[Assignment]: Go through the following data and transcribe exactly the stretch of lines from the one holding "VRef 1)] Demo.world_snapshots)." to the one holding "destruct (Hp eq_refl", both included.

....

(** ** The initial fill *)

(** C9.  For every [unsigned int] [count], the vector that
    [CreateRandomPointBuffer] uploads holds exactly [2 * count] floats, slot
    [2i] an x draw and slot [2i + 1] the y draw made right after it, and the
    buffer object it returns has a store of [count * 2 * sizeof(float)]
    bytes holding the bytes of that vector. *)
Theorem createBuffer_size {R : RandomLibrary} (count : Z) (w : World) :
  is_u32 count ->
  Z.of_nat (length (CreateRandomPointBuffer_buffer count)) = 2 * count
  /\ (forall i : nat,
        (i < Z.to_nat count)%nat ->
        exists g,
          CreateRandomPointBuffer_buffer count !! (2 * i)%nat
          = Some (fst (uniform_real Float32.neg_one Float32.zero g))
          /\ CreateRandomPointBuffer_buffer count !! (2 * i + 1)%nat
             = Some (fst (uniform_real Float32.neg_one Float32.one
                            (snd (uniform_real Float32.neg_one
                                    Float32.zero g)))))
  /\ buffer_size (fst (CreateRandomPointBuffer count w))
       (snd (CreateRandomPointBuffer count w))
     = Some (count * 2 * sizeof_float)
  /\ (forall k,
        0 <= k < count * 2 * sizeof_float ->
        buffer_byte (fst (CreateRandomPointBuffer count w)) k
          (snd (CreateRandomPointBuffer count w))
        = Some (nth (Z.to_nat k)
                  (vector_bytes (CreateRandomPointBuffer_buffer count)) x00)).
Proof.
  intros [Hlo Hhi].
  pose proof (CreateRandomPointBuffer_buffer_length count Hlo) as Hlen.
  assert (Hsize : usize (Z.of_nat (length (CreateRandomPointBuffer_buffer count))
                         * sizeof_float)
                  = count * 2 * sizeof_float).
  { rewrite Hlen. unfold sizeof_float. rewrite usize_small; lia. }
  split; [exact Hlen|]. split.
  - intros i Hi. unfold CreateRandomPointBuffer_buffer.
    apply (fill_points_pair Float32.neg_one Float32.zero Float32.neg_one
             Float32.one (Z.to_nat count) engine_default [] i Hi).
  - unfold buffer_size, buffer_byte.
    rewrite CreateRandomPointBuffer_store, Hsize.
    cbn [ds_size ds_byte store_of_bytes]. split; [reflexivity|].
    intros k [Hk1 Hk2].
    apply Z.leb_le in Hk1. apply Z.ltb_lt in Hk2. rewrite Hk1, Hk2.
    reflexivity.
Qed.

Lemma createBuffer_size_witness :
  Z.of_nat (length (CreateRandomPointBuffer_buffer (R := MinStd_library) 3))
  = 6
  /\ buffer_size
       (fst (CreateRandomPointBuffer (R := MinStd_library) 3 initial_world))
       (snd (CreateRandomPointBuffer (R := MinStd_library) 3 initial_world))
     = Some 24.
Proof.
  destruct (createBuffer_size (R := MinStd_library) 3 initial_world
              ltac:(unfold is_u32; lia)) as (H1 & _ & H2 & _).
  split; [exact H1 | exact H2].
Defined.

(** C6, amended.  The initial fill draws from a default-constructed engine,
    whose state is the same at every construction: two calls of
    [CreateRandomPointBuffer] with the same [count], in any two worlds,
    create stores of the same size holding the same bytes. *)
Theorem initial_fill_reproducible {R : RandomLibrary} (count : Z)
  (w1 w2 : World) :
  buffer_size (fst (CreateRandomPointBuffer count w1))
    (snd (CreateRandomPointBuffer count w1))
  = buffer_size (fst (CreateRandomPointBuffer count w2))
      (snd (CreateRandomPointBuffer count w2))
  /\ is_Some (buffer_size (fst (CreateRandomPointBuffer count w1))
                (snd (CreateRandomPointBuffer count w1)))
  /\ forall k,
       buffer_byte (fst (CreateRandomPointBuffer count w1)) k
         (snd (CreateRandomPointBuffer count w1))
       = buffer_byte (fst (CreateRandomPointBuffer count w2)) k
           (snd (CreateRandomPointBuffer count w2)).
Proof.
  unfold buffer_size, buffer_byte.
  rewrite !CreateRandomPointBuffer_store.
  split; [reflexivity|]. split; [eexists; reflexivity | reflexivity].
Qed.

(** C6 as stated fails: no library, count or pair of worlds makes two
    initial fills differ in any byte. *)
Lemma initial_fill_reproducible_counterexample :
  ~ (exists (R : RandomLibrary) (count : Z) (w1 w2 : World) (k : Z),
        buffer_byte (fst (CreateRandomPointBuffer count w1)) k
          (snd (CreateRandomPointBuffer count w1))
        <> buffer_byte (fst (CreateRandomPointBuffer count w2)) k
             (snd (CreateRandomPointBuffer count w2))).
Proof.
  intros (R & count & w1 & w2 & k & H). apply H.
  unfold buffer_byte. rewrite !CreateRandomPointBuffer_store. reflexivity.
Qed.

(** ** The window rewrite *)

(** C2, amended.  For every [offset] and [batchSize] below [2^29], so that
    the [unsigned int] products [offset * 8] and [batchSize * 8] do not
    wrap, with [offset + batchSize <= count] on a buffer of [count] points:
    [AlterBuffer] replaces the bytes [offset * 8, (offset + batchSize) * 8)
    of the buffer by the [batchSize * 8] bytes of the points it generated,
    keeps every other byte of the buffer, keeps its size, touches no other
    buffer, and advances the cursor by [batchSize]. *)
Theorem AlterBuffer_window {R : RandomLibrary}
  (vbo offset batchSize seed count : Z) (w : World) :
  0 <= offset ->
  0 <= batchSize ->
  offset + batchSize <= count ->
  offset * 8 < 2 ^ 32 ->
  batchSize * 8 < 2 ^ 32 ->
  buffer_size vbo w = Some (count * 8) ->
  buffer_size vbo (snd (AlterBuffer vbo offset batchSize seed w))
  = Some (count * 8)
  /\ Z.of_nat (length (vector_bytes (AlterBuffer_buffer batchSize seed)))
     = batchSize * 8
  /\ (forall k,
        offset * 8 <= k < (offset + batchSize) * 8 ->
        buffer_byte vbo k (snd (AlterBuffer vbo offset batchSize seed w))
        = Some (nth (Z.to_nat (k - offset * 8))
                  (vector_bytes (AlterBuffer_buffer batchSize seed)) x00))
  /\ (forall k,
        ~ (offset * 8 <= k < (offset + batchSize) * 8) ->
        buffer_byte vbo k (snd (AlterBuffer vbo offset batchSize seed w))
        = buffer_byte vbo k w)
  /\ (forall p,
        buffer_name vbo <> Some p ->
        gl_buffers (snd (AlterBuffer vbo offset batchSize seed w)) !! p
        = gl_buffers w !! p)
  /\ fst (AlterBuffer vbo offset batchSize seed w) = offset + batchSize.
Proof.
  intros Ho Hb Hfit Hwo Hwb Hsize.
  unfold buffer_size, buffer_byte in *.
  destruct (buffer_store vbo w) as [ds|] eqn:Hds; [|discriminate].
  injection Hsize as Hsize.
  rewrite (AlterBuffer_store vbo offset batchSize seed w ds Hds)
    by (rewrite !u32_small by lia; lia).
  rewrite !u32_small by lia.
  cbn [ds_size ds_byte store_write].
  split; [rewrite Hsize; reflexivity|].
  split; [rewrite length_vector_bytes, Nat2Z.inj_mul,
            AlterBuffer_buffer_length by lia; lia|].
  split; [|split; [|split]].
  - intros k Hk.
    destruct (Z.leb_spec (offset * 8) k); [|lia].
    destruct (Z.ltb_spec k (offset * 8 + batchSize * 8)); [|lia].
    reflexivity.
  - intros k Hk.
    destruct (Z.leb_spec (offset * 8) k);
      destruct (Z.ltb_spec k (offset * 8 + batchSize * 8));
      cbn [andb]; try reflexivity; lia.
  - intros p Hp. apply AlterBuffer_other_buffers. exact Hp.
  - rewrite AlterBuffer_offset. apply u32_small. lia.
Qed.

Lemma AlterBuffer_window_witness :
  buffer_size 1
    (snd (AlterBuffer (R := MinStd_library) 1 4 4 1 (world_with_buffer 80)))
  = Some 80
  /\ buffer_byte 1 31
       (snd (AlterBuffer (R := MinStd_library) 1 4 4 1 (world_with_buffer 80)))
     = Some xff
  /\ fst (AlterBuffer (R := MinStd_library) 1 4 4 1 (world_with_buffer 80))
     = 8.
Proof.
  destruct (AlterBuffer_window (R := MinStd_library) 1 4 4 1 10
              (world_with_buffer 80)
              ltac:(lia) ltac:(lia) ltac:(lia) ltac:(lia) ltac:(lia) eq_refl)
    as (H1 & _ & _ & H4 & _ & H6).
  split; [exact H1|]. split; [|exact H6].
  rewrite H4 by lia. reflexivity.
Defined.

(** C2 as stated fails where [offset * 8] wraps: on a buffer of
    [2^29 + 1] points, all bytes [xff], the call at [offset = 2^29] with
    [batchSize = 1] has [offset + batchSize <= count], yet it writes the
    generated bytes at the start of the buffer (byte 1, outside the window,
    turns from [xff] into the generated [x4c]) and leaves the window
    [offset * 8, (offset + batchSize) * 8) as it was. *)
Lemma AlterBuffer_window_counterexample :
  536870912 + 1 <= 536870913
  /\ buffer_size 1 (world_with_buffer 4294967304) = Some (536870913 * 8)
  /\ ~ (536870912 * 8 <= 1 < (536870912 + 1) * 8)
  /\ buffer_byte 1 1 (world_with_buffer 4294967304) = Some xff
  /\ buffer_byte 1 1
       (snd (AlterBuffer (R := MinStd_library) 1 536870912 1 0
               (world_with_buffer 4294967304)))
     = Some x4c
  /\ nth 1 (vector_bytes (AlterBuffer_buffer (R := MinStd_library) 1 0)) x00
     = x4c
  /\ buffer_byte 1 (536870912 * 8 + 1)
       (snd (AlterBuffer (R := MinStd_library) 1 536870912 1 0
               (world_with_buffer 4294967304)))
     = Some xff.
Proof.
  split; [lia|]. split; [reflexivity|]. split; [lia|].
  repeat split; vm_compute; reflexivity.
Qed.
Lemma C1_witness :
  slice_text 0 "x"
    (snd (Store.setState 0 (Demo.set_slice "x" (VRef 2)) Demo.world_x))
  = Ok (Some (JObj [("b", JNum 2)])).
Proof.
  apply (StoreFacts.C1_setState_replaces_the_slice
           0 "x" (VRef 2) None Demo.world_x
           (Demo.store0 (VRef 1) Demo.subscribers) 1 [("x", VRef 0)] (VRef 0)
           (JObj [("x", JObj [("a", JNum 1)])]) (JObj [("b", JNum 2)]));
    try (vm_compute; reflexivity).
  discriminate.
Defined.

(** C1, as stated, at the empty slice name: [setState({ slice: "", value:
    {b:2} })] on the state [{"":{a:1}}] takes the whole-state path, the
    slice keeps its value and [b] becomes a slice. *)
Lemma C1_counterexample_empty_slice_name :
  JSON_stringify (heap Demo.world_empty_name) (VRef 2)
  = Ok (Some (JObj [("b", JNum 2)])) /\
  slice_text 0 ""
    (snd (Store.setState 0 (Demo.set_slice "" (VRef 2)) Demo.world_empty_name))
  = Ok (Some (JObj [("a", JNum 1)])) /\
  state_text 0
    (snd (Store.setState 0 (Demo.set_slice "" (VRef 2)) Demo.world_empty_name))
  = Ok (Some (JObj [("", JObj [("a", JNum 1)]); ("b", JNum 2)])) /\
  slice_text 0 ""
    (snd (Store.setState 0 (Demo.set_slice "" (VRef 2)) Demo.world_empty_name))
  <> JSON_stringify (heap Demo.world_empty_name) (VRef 2).
Proof. repeat split; vm_compute; (reflexivity || discriminate). Qed.

Lemma C2_witness :
  fst (Store.constructor
         (Some {| StoreProps.storeName := None;
                  StoreProps.replace := None;
                  StoreProps.initialState := VRef 1 |}) Demo.world_b)
  = Ok 0 /\
  length (stores (snd (Store.constructor
         (Some {| StoreProps.storeName := None;
                  StoreProps.replace := None;
                  StoreProps.initialState := VRef 1 |}) Demo.world_b))) = 1 /\
  state_text 0
    (snd (Store.constructor
            (Some {| StoreProps.storeName := None;
                     StoreProps.replace := None;
                     StoreProps.initialState := VRef 1 |}) Demo.world_b))
  = Ok (Some (JObj [("b", JNum 2); ("a", JNum 1)])).
Proof.
  destruct (StoreFacts.C2_constructor_returns_the_registered_instance
              {| StoreProps.storeName := None;
                 StoreProps.replace := None;
                 StoreProps.initialState := VRef 1 |}
              0 (JObj [("a", JNum 1)]) Demo.world_b)
    as (Hc & _ & Hl & Ht); try (vm_compute; reflexivity).
  rewrite Hc. split; [|split].
  - vm_compute; reflexivity.
  - exact Hl.
  - vm_compute; reflexivity.
Defined.


Lemma C4_witness :
  exists s' l' m',
    stores (snd (Store.setState 0 (Demo.merge_with (VRef 1)) Demo.world_b)) !! 0
    = Some s' /\
    _internalState s' = VRef l' /\
    heap (snd (Store.setState 0 (Demo.merge_with (VRef 1)) Demo.world_b)) !! l'
    = Some (CObj m') /\
    obj_get m' "a" = Some (VNum 1) /\
    obj_get m' "b" = Some (VNum 2).
Proof.
  destruct (StoreFacts.C4_setState_merges_the_whole_state
              0 (Demo.merge_with (VRef 1)) Demo.world_b
              (Demo.store0 (VRef 0) Demo.subscribers) 0 1
              [("b", VNum 2)] [("a", VNum 1)])
    as (s' & l' & m' & Hs & Hi & Hm & Hv & Ho);
    try (vm_compute; reflexivity); try apply NoDup_singleton.
  { discriminate. }
  exists s', l', m'. repeat split; try done.
  - by apply Hv.
  - by rewrite Ho.
Defined.

Lemma C5_witness :
  state_text 0 (snd (Store.setState 0 (Demo.replace_with (VRef 1)) Demo.world_b))
  = Ok (Some (JObj [("a", JNum 1)])).
Proof.
  apply (StoreFacts.C5_setState_replaces_the_whole_state
           0 (Demo.replace_with (VRef 1)) Demo.world_b
           (Demo.store0 (VRef 0) Demo.subscribers) (JObj [("a", JNum 1)]));
    vm_compute; reflexivity.
Defined.

Lemma C6_witness :
  PubSub.publish (PubSub.inert Demo.select) {| _callbackList := Demo.subscribers |}
    (VRef 0) (VRef 1) Demo.world_snapshots
  = (Ok tt, set_calls [(Closure 10, VRef 1)] Demo.world_snapshots).
Proof.
  destruct (PubSubFacts.C6_publish_calls_changed_in_order_until_a_throw
              (PubSub.inert Demo.select) {| _callbackList := Demo.subscribers |}
              (VRef 0) (VRef 1) Demo.world_snapshots) as (_ & _ & Hp).
  destruct (Hp eq_refl eq_refl) as (_ & _ & _ & Hq).
  unshelve epose proof (Hq Demo.select _) as [Hpub _].
  { repeat constructor; try (eexists; vm_compute; reflexivity). }
  etrans; [exact Hpub|]. vm_compute. reflexivity.
Defined.

(** C6, as stated, with a callback that throws: both subscriptions select
    the whole state, whose two snapshots have different texts, so both
    callbacks are due; the first one throws, [publish] throws with it, and
    the second callback is not called. *)
Lemma C6_counterexample_a_throw_skips_the_later_subscribers :
  isObject (heap Demo.world_snapshots) (VRef 0) = true /\
  isObject (heap Demo.world_snapshots) (VRef 1) = true /\
  Forall (fun item =>
            JSON_stringify (heap Demo.world_snapshots)
              (Demo.select (config item) (heap Demo.world_snapshots) (VRef 0))
            <> JSON_stringify (heap Demo.world_snapshots)
                 (Demo.select (config item) (heap Demo.world_snapshots) (VRef 1)))
         Demo.two_watchers /\
  PubSub.publish Demo.throwing {| _callbackList := Demo.two_watchers |}
    (VRef 0) (VRef 1) Demo.world_snapshots
  = (Throw (Error "boom"), set_calls [(Closure 10, VRef 1)] Demo.world_snapshots) /\
  forall arg,
    (Closure 11, arg)
    ∉ calls (snd (PubSub.publish Demo.throwing {| _callbackList := Demo.two_watchers |}
                    (VRef 0) (VRef 1) Demo.world_snapshots)).
Proof.
  split; [reflexivity|]. split; [reflexivity|]. split.
  { repeat constructor; vm_compute; discriminate. }
  split; [vm_compute; reflexivity|].
  intros arg Hin. vm_compute in Hin.
  apply list_elem_of_singleton in Hin. discriminate.
Qed.

Lemma C7_witness :
  exists this1 unsubscribe,
    PubSub.subscribe {| _callbackList := Demo.subscribers |}
      (VFun (Closure 10)) (VFun (Closure 1)) = Ok (this1, unsubscribe) /\
    _callbackList (unsubscribe this1)
    = [ {| callback := Closure 11; config := Closure 1 |} ].
Proof.
  destruct (PubSubFacts.C7_unsubscribe_removes_every_entry_of_the_callback
              {| _callbackList := Demo.subscribers |} (Closure 10) (Closure 1))
    as (this1 & unsubscribe & Hs & Hl & Hu & _).
  exists this1, unsubscribe. split; [exact Hs|].
  destruct (Hu this1) as [-> _]. rewrite Hl. vm_compute. reflexivity.
Defined.

Lemma C9_witness :
  exists w',
    Store.constructor
      (Some {| StoreProps.storeName := None;
               StoreProps.replace := None;
               StoreProps.initialState := VStr "not an object" |}) Demo.world_b
    = (Throw (Error "initial state must be an object"), w').
Proof.
  apply (StoreFacts.C9_constructor_rejects_exactly_non_mappings
           {| StoreProps.storeName := None;
              StoreProps.replace := None;
              StoreProps.initialState := VStr "not an object" |} Demo.world_b).
  reflexivity.
Defined.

....

[Result for this exercise]:
  = (Ok tt, set_calls [(Closure 10, VRef 1)] Demo.world_snapshots).
Proof.
  destruct (PubSubFacts.C6_publish_calls_changed_in_order_until_a_throw
              (PubSub.inert Demo.select) {| _callbackList := Demo.subscribers |}
              (VRef 0) (VRef 1) Demo.world_snapshots) as (_ & _ & Hp).
  destruct (Hp eq_refl eq_refl) as (_ & _ & _ & Hq).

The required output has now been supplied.